1962年母親去世後,過於悲傷的他為尋求生活的力量,只身前往美國愛荷華大學繼續攻讀文學。在美期間,他閱讀大量外國文學作品,研究西方現代派作家的寫作風格和技巧,從他的作品中我們不難看出其寫作手法頗受馬爾克斯、博爾赫斯等文學大家的影響。他的作品也實現了精湛的西方寫作技巧與中國傳統文化融合。
他的筆下常常流露出對底層勞動人民的同情以及對故鄉的懷念,如短篇小說集《台北人》,裡面的角色都並非土生土長的台北人,他們於讀者展現了一個敗退一隅的政府帶領的一幫遺老遺少生活下來的社會,字裡行間中,流露出對故土風光的眷戀。交際花尹雪艷,舞女金大班,空軍遺孀朱青,她們都是熱愛生活,悲憫通透的女性,在時代的洪流中努力生存,像極了個人命運與近代歷史風雲變遷息息相關的白先勇本人,渴望安定,渴望故土的滋養。
適用于思鄉,懷念故土,遊子在外漂泊等主題。如2013年湖南卷《歸家》。
1963年白先勇離開台灣奔赴美求學,父親白崇禧趕到機場送別,一向喜怒不形於色的父親,竟老淚縱橫,而更令白先勇沒想到的是,這一別竟是訣別。白先勇的父親白崇禧十八歲便投筆從戎,因他軍事才能卓越,用兵精巧,謀略超人,成為國民黨的領袖之一。而他的命運跌宕起伏,到台後因與蔣介石不合,備受冷落,鬱郁不得志。

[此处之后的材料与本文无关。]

(* ===== verification/PricingExact.v ===== *)
(** * Whole-number prices: exact totals, independent of the CPython version

    [Pricing] shows that the float subtotal of [create_order] is not the
    spec's exact sum in general ([order_subtotal_inexact]) and that it
    depends on CPython's [sum] algorithm ([order_totals_version_dependent]).
    This file shows where the code does meet the spec: when every price is
    a whole number and every line amount and partial sum stays below
    [2^53], each float operation of lines 82-83 is exact, the subtotal is
    the spec's exact [sum price_i * quantity_i], and the two [sum]
    algorithms return the same float (Neumaier's compensation stays zero).

    The proof follows [SpecFloat]'s rounding code, with the shifting lemmas
    of [FloatConv]: an integer below [2^53] has one canonical float
    representation [canon n], and multiplying or adding two such floats
    whose exact result is again below [2^53] rounds to the canonical
    representation of that result. *)

From Stdlib Require Import ZArith Lia Bool List String Floats QArith.
From S2P Require Import Prelude Python FloatConv Pricing.
Import SpecFloat ListNotations.
Local Open Scope string_scope.
Local Open Scope Z_scope.

(** ** Canonical floats of integers *)

(** [float(n)] as a [spec_float]. *)
Definition canon (n : Z) : spec_float := binary_normalize FloatOps.prec FloatOps.emax n 0 false.

(** Its shape for [n <> 0]: a 53-digit mantissa and exponent [log2 |n| - 52]. *)
Definition canon_s (s : bool) (n : positive) : spec_float :=
  let l := Z.log2 (Zpos n) in S754_finite s (Z.to_pos (Zpos n * 2 ^ (52 - l))) (l - 52).

(** [x] represents the integer [n]: a zero of either sign for [0]. *)
Definition int_rep (n : Z) (x : spec_float) : Prop :=
  match n with
  | Z0 => exists s, x = S754_zero s
  | Zpos p => x = canon_s false p
  | Zneg p => x = canon_s true p
  end.

Lemma log2_canon_bounds (n : positive) :
  Zpos n < 2 ^ 53 -> 0 <= Z.log2 (Zpos n) <= 52.
Proof.
  intros Hn. split; [apply Z.log2_nonneg|]. apply Z.log2_lt_pow2 in Hn; lia.
Qed.

(** The 53-digit mantissa of [n]. *)
Lemma canon_mantissa_bounds (n : positive) :
  Zpos n < 2 ^ 53 ->
  2 ^ 52 <= Zpos n * 2 ^ (52 - Z.log2 (Zpos n)) < 2 ^ 53.
Proof.
  intros Hn. pose proof (log2_canon_bounds n Hn) as Hl.
  pose proof (log2_bounds (Zpos n) ltac:(lia)) as Hb.
  set (l := Z.log2 (Zpos n)) in *.
  assert (E1 : 2 ^ l * 2 ^ (52 - l) = 2 ^ 52) by (rewrite <- Z.pow_add_r by lia; f_equal; lia).
  assert (E2 : 2 ^ (l + 1) * 2 ^ (52 - l) = 2 ^ 53) by (rewrite <- Z.pow_add_r by lia; f_equal; lia).
  assert (0 < 2 ^ (52 - l)) by (apply Z.pow_pos_nonneg; lia).
  nia.
Qed.

(** Rounding a mantissa that denotes the integer [n] exactly gives the
    canonical representation of [n]. *)
Lemma round_exact sx (M n : positive) E :
  E <= 0 -> Zpos M = Zpos n * 2 ^ (- E) -> Zpos n < 2 ^ 53 -> 2 ^ 52 <= Zpos M ->
  binary_round_aux FloatOps.prec FloatOps.emax sx (Zpos M) E loc_Exact = canon_s sx n.
Proof.
  intros HE HM Hn HM52. unfold canon_s.
  pose proof (log2_canon_bounds n Hn) as Hl. pose proof (canon_mantissa_bounds n Hn) as Hc.
  set (l := Z.log2 (Zpos n)) in *.
  assert (HlM : Z.log2 (Zpos M) = l - E).
  { rewrite HM, Z.log2_mul_pow2 by lia. unfold l. lia. }
  assert (HlE : 52 <= l - E).
  { rewrite <- HlM. apply Z.log2_le_pow2; lia. }
  assert (Hmant : Zpos n * 2 ^ (52 - l) = Zpos M / 2 ^ (l - E - 52)).
  { rewrite HM. replace (- E) with ((52 - l) + (l - E - 52)) by lia.
    rewrite Z.pow_add_r, Z.mul_assoc, Z.div_mul by (try apply Z.pow_nonzero; lia). reflexivity. }
  destruct (Z.eq_dec (l - E) 52) as [H52|H53].
  - assert (HEl : E = l - 52) by lia.
    assert (HMl : Zpos M = Zpos n * 2 ^ (52 - l)) by (rewrite HM; f_equal; f_equal; lia).
    unfold binary_round_aux. rewrite shr_fexp_53 by lia.
    cbn [shr_m loc_of_shr_record round_nearest_even]. rewrite shr_fexp_53 by lia. cbn [shr_m].
    unfold FloatOps.emax, FloatOps.prec. replace (E <=? 1024 - 53) with true by lia.
    rewrite <- HMl, HEl. reflexivity.
  - assert (HM53 : 2 ^ 53 <= Zpos M).
    { apply Z.log2_le_pow2; lia. }
    unfold binary_round_aux. rewrite (shr_fexp_big M E HM53) by lia. rewrite HlM.
    cbn [shr_m]. rewrite round_ne_spec.
    assert (Hr : Z.testbit (Zpos M) (l - E - 53) = false).
    { rewrite HM. replace (- E) with ((52 - l) + (l - E - 52)) by lia.
      rewrite Z.pow_add_r, Z.mul_assoc by lia. apply Z.mul_pow2_bits_low. lia. }
    rewrite Hr. cbn [andb]. rewrite <- Hmant. rewrite shr_fexp_53 by lia. cbn [shr_m].
    unfold FloatOps.emax, FloatOps.prec. replace (E + (l - E - 52) <=? 1024 - 53) with true by lia.
    destruct (Zpos n * 2 ^ (52 - l)) as [|p|p] eqn:Ep; [lia | | lia].
    replace (E + (l - E - 52)) with (l - 52) by lia. reflexivity.
Qed.

Lemma pow2_le_mul (n : positive) a b :
  0 <= a <= b -> Zpos n * 2 ^ a <= Zpos n * 2 ^ b.
Proof. intros H. apply Z.mul_le_mono_nonneg_l; [lia | apply Z.pow_le_mono_r; lia]. Qed.

(** [binary_round] of a mantissa and exponent denoting an integer [n]
    below [2^53]: the alignment step brings it to 53 digits, and the
    rounding is exact. *)
Lemma binary_round_exact sx (M n : positive) E :
  E <= 0 -> Zpos M = Zpos n * 2 ^ (- E) -> Zpos n < 2 ^ 53 ->
  binary_round FloatOps.prec FloatOps.emax sx M E = canon_s sx n.
Proof.
  intros HE HM Hn. unfold binary_round.
  pose proof (log2_canon_bounds n Hn) as Hl. pose proof (canon_mantissa_bounds n Hn) as Hc.
  set (l := Z.log2 (Zpos n)) in *.
  assert (HlM : Z.log2 (Zpos M) = l - E).
  { rewrite HM, Z.log2_mul_pow2 by lia. unfold l. lia. }
  rewrite digits2_pos_log2, HlM, fexp_64 by lia.
  replace (l - E + 1 + E - 53) with (l - 52) by lia.
  unfold shl_align. destruct (l - 52 - E) as [|d|d] eqn:Hd.
  - apply round_exact; [lia | exact HM | exact Hn | rewrite HM; replace (- E) with (52 - l) by lia; lia].
  - apply round_exact; [lia | exact HM | exact Hn |].
    rewrite HM. pose proof (pow2_le_mul n (52 - l) (- E) ltac:(lia)). lia.
  - apply round_exact; [lia | | exact Hn | rewrite iter_xO_mul, HM].
    + rewrite iter_xO_mul, HM, <- Z.mul_assoc, <- Z.pow_add_r by lia. f_equal. f_equal. lia.
    + rewrite <- Z.mul_assoc, <- Z.pow_add_r by lia.
      replace (- E + Zpos d) with (52 - l) by lia. lia.
Qed.

(** [binary_normalize] of [c * 2^(-E)] at exponent [E <= 0], for an
    integer [c] below [2^53] in magnitude, represents [c]. *)
Lemma normalize_exact c E :
  E <= 0 -> Z.abs c < 2 ^ 53 ->
  int_rep c (binary_normalize FloatOps.prec FloatOps.emax (c * 2 ^ (- E)) E false).
Proof.
  intros HE Hc. assert (Hp : 0 < 2 ^ (- E)) by (apply Z.pow_pos_nonneg; lia).
  destruct c as [|n|n]; cbn [int_rep].
  - exists false. reflexivity.
  - destruct (Zpos n * 2 ^ (- E)) as [|M|M] eqn:HM; [nia | | nia].
    apply binary_round_exact; [lia | symmetry; exact HM | lia].
  - destruct (Zneg n * 2 ^ (- E)) as [|M|M] eqn:HM; [nia | nia |].
    apply binary_round_exact; [lia | | lia]. change (Zneg n) with (- Zpos n) in HM. lia.
Qed.

(** [float(n)] for [|n| < 2^53]. *)
Lemma canon_int_rep n : Z.abs n < 2 ^ 53 -> int_rep n (canon n).
Proof.
  intros Hn. unfold canon. pose proof (normalize_exact n 0 ltac:(lia) Hn) as H.
  rewrite Z.mul_1_r in H. exact H.
Qed.

(** ** Exact operations on whole-number floats *)

Lemma canon_s_shape s n :
  Zpos n < 2 ^ 53 -> exists m e,
  canon_s s n = S754_finite s m e /\ -52 <= e <= 0 /\ Zpos m = Zpos n * 2 ^ (- e) /\
  2 ^ 52 <= Zpos m < 2 ^ 53.
Proof.
  intros Hn. pose proof (log2_canon_bounds n Hn). pose proof (canon_mantissa_bounds n Hn).
  unfold canon_s. destruct (Zpos n * 2 ^ (52 - Z.log2 (Zpos n))) as [|m|m] eqn:Hm; [lia| |lia].
  exists m, (Z.log2 (Zpos n) - 52). split; [reflexivity | split; [lia|]].
  rewrite <- Hm. split; [|lia]. f_equal. f_equal. lia.
Qed.

Lemma int_rep_canon_s s n : int_rep (cond_Zopp s (Zpos n)) (canon_s s n).
Proof. destruct s; reflexivity. Qed.

Lemma int_rep_nonzero a x :
  int_rep a x -> a <> 0 -> exists s n, x = canon_s s n /\ a = cond_Zopp s (Zpos n).
Proof. destruct a as [|n|n]; cbn; intros H Ha; [lia | exists false | exists true]; eauto. Qed.

Lemma cond_Zopp_abs s n : Z.abs (cond_Zopp s (Zpos n)) = Zpos n.
Proof. destruct s; reflexivity. Qed.

Lemma cond_Zopp_mul s t m n :
  cond_Zopp s (Zpos m) * cond_Zopp t (Zpos n) = cond_Zopp (xorb s t) (Zpos (m * n)).
Proof. destruct s, t; reflexivity. Qed.

Lemma mul_canon sa sb a b :
  Zpos a < 2 ^ 53 -> Zpos b < 2 ^ 53 -> Zpos (a * b) < 2 ^ 53 ->
  SFmul FloatOps.prec FloatOps.emax (canon_s sa a) (canon_s sb b) = canon_s (xorb sa sb) (a * b).
Proof.
  intros Ha Hb Hab.
  destruct (canon_s_shape sa a Ha) as (ma & ea & -> & Hea & Hma & Hba).
  destruct (canon_s_shape sb b Hb) as (mb & eb & -> & Heb & Hmb & Hbb).
  cbn [SFmul]. apply round_exact; [lia | | exact Hab | rewrite Pos2Z.inj_mul; nia].
  rewrite !Pos2Z.inj_mul, Hma, Hmb, Z.opp_add_distr, Z.pow_add_r by lia. ring.
Qed.

Lemma int_rep_cases b y :
  int_rep b y -> (exists s, y = S754_zero s) \/ exists s n, y = canon_s s n.
Proof. destruct b; cbn; [left | right; eauto ..]; assumption. Qed.

(** Multiplying two whole-number floats whose product stays below [2^53]
    is exact (the signed zeros included). *)
Lemma int_rep_mul a b x y :
  int_rep a x -> int_rep b y -> Z.abs a < 2 ^ 53 -> Z.abs b < 2 ^ 53 -> Z.abs (a * b) < 2 ^ 53 ->
  int_rep (a * b) (SFmul FloatOps.prec FloatOps.emax x y).
Proof.
  intros Hx Hy Ha Hb Hab.
  destruct (Z.eq_dec a 0) as [->|Ha0].
  { destruct Hx as [s ->]. destruct (int_rep_cases b y Hy) as [[t ->]|(t & n & ->)];
      cbn; eauto. }
  destruct (Z.eq_dec b 0) as [->|Hb0].
  { destruct Hy as [s ->]. rewrite Z.mul_0_r.
    destruct (int_rep_cases a x Hx) as [[t ->]|(t & n & ->)]; cbn; eauto. }
  destruct (int_rep_nonzero a x Hx Ha0) as (sa & pa & -> & ->).
  destruct (int_rep_nonzero b y Hy Hb0) as (sb & pb & -> & ->).
  rewrite cond_Zopp_mul in *. rewrite cond_Zopp_abs in *.
  rewrite mul_canon by lia. apply int_rep_canon_s.
Qed.

Lemma shl_align_le m e e' :
  e' <= e -> Zpos (fst (shl_align m e e')) = Zpos m * 2 ^ (e - e').
Proof.
  intros H. unfold shl_align. destruct (e' - e) as [|d|d] eqn:Hd; cbn [fst].
  - replace (e - e') with 0 by lia. lia.
  - lia.
  - rewrite iter_xO_mul. f_equal. f_equal. lia.
Qed.

Lemma cond_Zopp_mul_pow s m k : cond_Zopp s (m * k) = cond_Zopp s m * k.
Proof. destruct s; cbn; lia. Qed.

Lemma add_canon sa sb a b :
  Zpos a < 2 ^ 53 -> Zpos b < 2 ^ 53 ->
  Z.abs (cond_Zopp sa (Zpos a) + cond_Zopp sb (Zpos b)) < 2 ^ 53 ->
  int_rep (cond_Zopp sa (Zpos a) + cond_Zopp sb (Zpos b))
          (SFadd FloatOps.prec FloatOps.emax (canon_s sa a) (canon_s sb b)).
Proof.
  intros Ha Hb Hab.
  destruct (canon_s_shape sa a Ha) as (ma & ea & -> & Hea & Hma & _).
  destruct (canon_s_shape sb b Hb) as (mb & eb & -> & Heb & Hmb & _).
  cbn [SFadd]. rewrite !shl_align_le by lia. rewrite Hma, Hmb, <- !Z.mul_assoc, <- !Z.pow_add_r by lia.
  replace (- ea + (ea - Z.min ea eb)) with (- Z.min ea eb) by lia.
  replace (- eb + (eb - Z.min ea eb)) with (- Z.min ea eb) by lia.
  rewrite !cond_Zopp_mul_pow, <- Z.mul_add_distr_r. apply normalize_exact; lia.
Qed.

(** Adding two whole-number floats whose sum stays below [2^53] is
    exact. *)
Lemma int_rep_add a b x y :
  int_rep a x -> int_rep b y -> Z.abs a < 2 ^ 53 -> Z.abs b < 2 ^ 53 -> Z.abs (a + b) < 2 ^ 53 ->
  int_rep (a + b) (SFadd FloatOps.prec FloatOps.emax x y).
Proof.
  intros Hx Hy Ha Hb Hab.
  destruct (Z.eq_dec a 0) as [->|Ha0].
  { destruct Hx as [s ->]. destruct b; cbn in Hy |- *.
    - destruct Hy as [t ->]. destruct s, t; cbn; eauto.
    - rewrite Hy. reflexivity.
    - rewrite Hy. reflexivity. }
  destruct (Z.eq_dec b 0) as [->|Hb0].
  { destruct Hy as [s ->]. rewrite Z.add_0_r.
    destruct (int_rep_nonzero a x Hx Ha0) as (sa & pa & -> & ->). destruct sa; exact Hx. }
  destruct (int_rep_nonzero a x Hx Ha0) as (sa & pa & -> & ->).
  destruct (int_rep_nonzero b y Hy Hb0) as (sb & pb & -> & ->).
  rewrite cond_Zopp_abs in *. apply add_canon; assumption.
Qed.

Lemma SFsub_SFadd_opp x y :
  SFsub FloatOps.prec FloatOps.emax x y = SFadd FloatOps.prec FloatOps.emax x (SFopp y).
Proof.
  destruct x as [[]|[]| |[] mx ex], y as [[]|[]| |[] my ey]; try reflexivity;
    cbn [SFsub SFadd SFopp negb]; f_equal; cbn [cond_Zopp negb]; lia.
Qed.

Lemma int_rep_opp b y : int_rep b y -> int_rep (- b) (SFopp y).
Proof.
  destruct b as [|n|n]; cbn [int_rep Z.opp]; [intros [s ->]; exists (negb s) | intros Hy; subst y ..];
    reflexivity.
Qed.

Lemma int_rep_sub a b x y :
  int_rep a x -> int_rep b y -> Z.abs a < 2 ^ 53 -> Z.abs b < 2 ^ 53 -> Z.abs (a - b) < 2 ^ 53 ->
  int_rep (a - b) (SFsub FloatOps.prec FloatOps.emax x y).
Proof.
  intros. rewrite SFsub_SFadd_opp. apply int_rep_add; [assumption | apply int_rep_opp; assumption | lia ..].
Qed.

白先勇作為將門之後,雖然無比崇拜自己的父親,但他渴望尋求另一種安身立命的精神,因而選擇了一條與父親截然不同的道路——自己摯愛的文學之路。他用文字帶讀者進入更有深度的歷史夢,即關於他父親的民國夢,同樣鏗鏘有力,擲地有聲。他的作品《父親與民國》記載了父親的顛沛一生,父親參與辛亥革命,見證了中華民國的誕生,抗戰英勇,深謀遠慮,爾後背井離鄉,滿肚子里都是鄉愁。
白先勇情感細膩,其行文境界也超乎常人,他擅長用文字娓娓敘述自己的情感,巨大能量潛藏在溫和的外表之下。白先勇曾說:「我們的文化崩潰以後,總有一種靈魂上的漂泊感。」這種來自中華知識分子的焦慮,「青山依舊在,幾度夕陽紅」的歷史滄桑感,在他的文字里展現得淋漓盡致。他尋求父親的家國夢,也正如他青春夢、文學夢,是一種對傳統文化傳承的夢,是一種遊子漂泊羈旅渴望安定的夢。
適用於親情、家國之思、精神追求、文字與情感等立意,如2007年山東卷《時間不會使記憶風化》。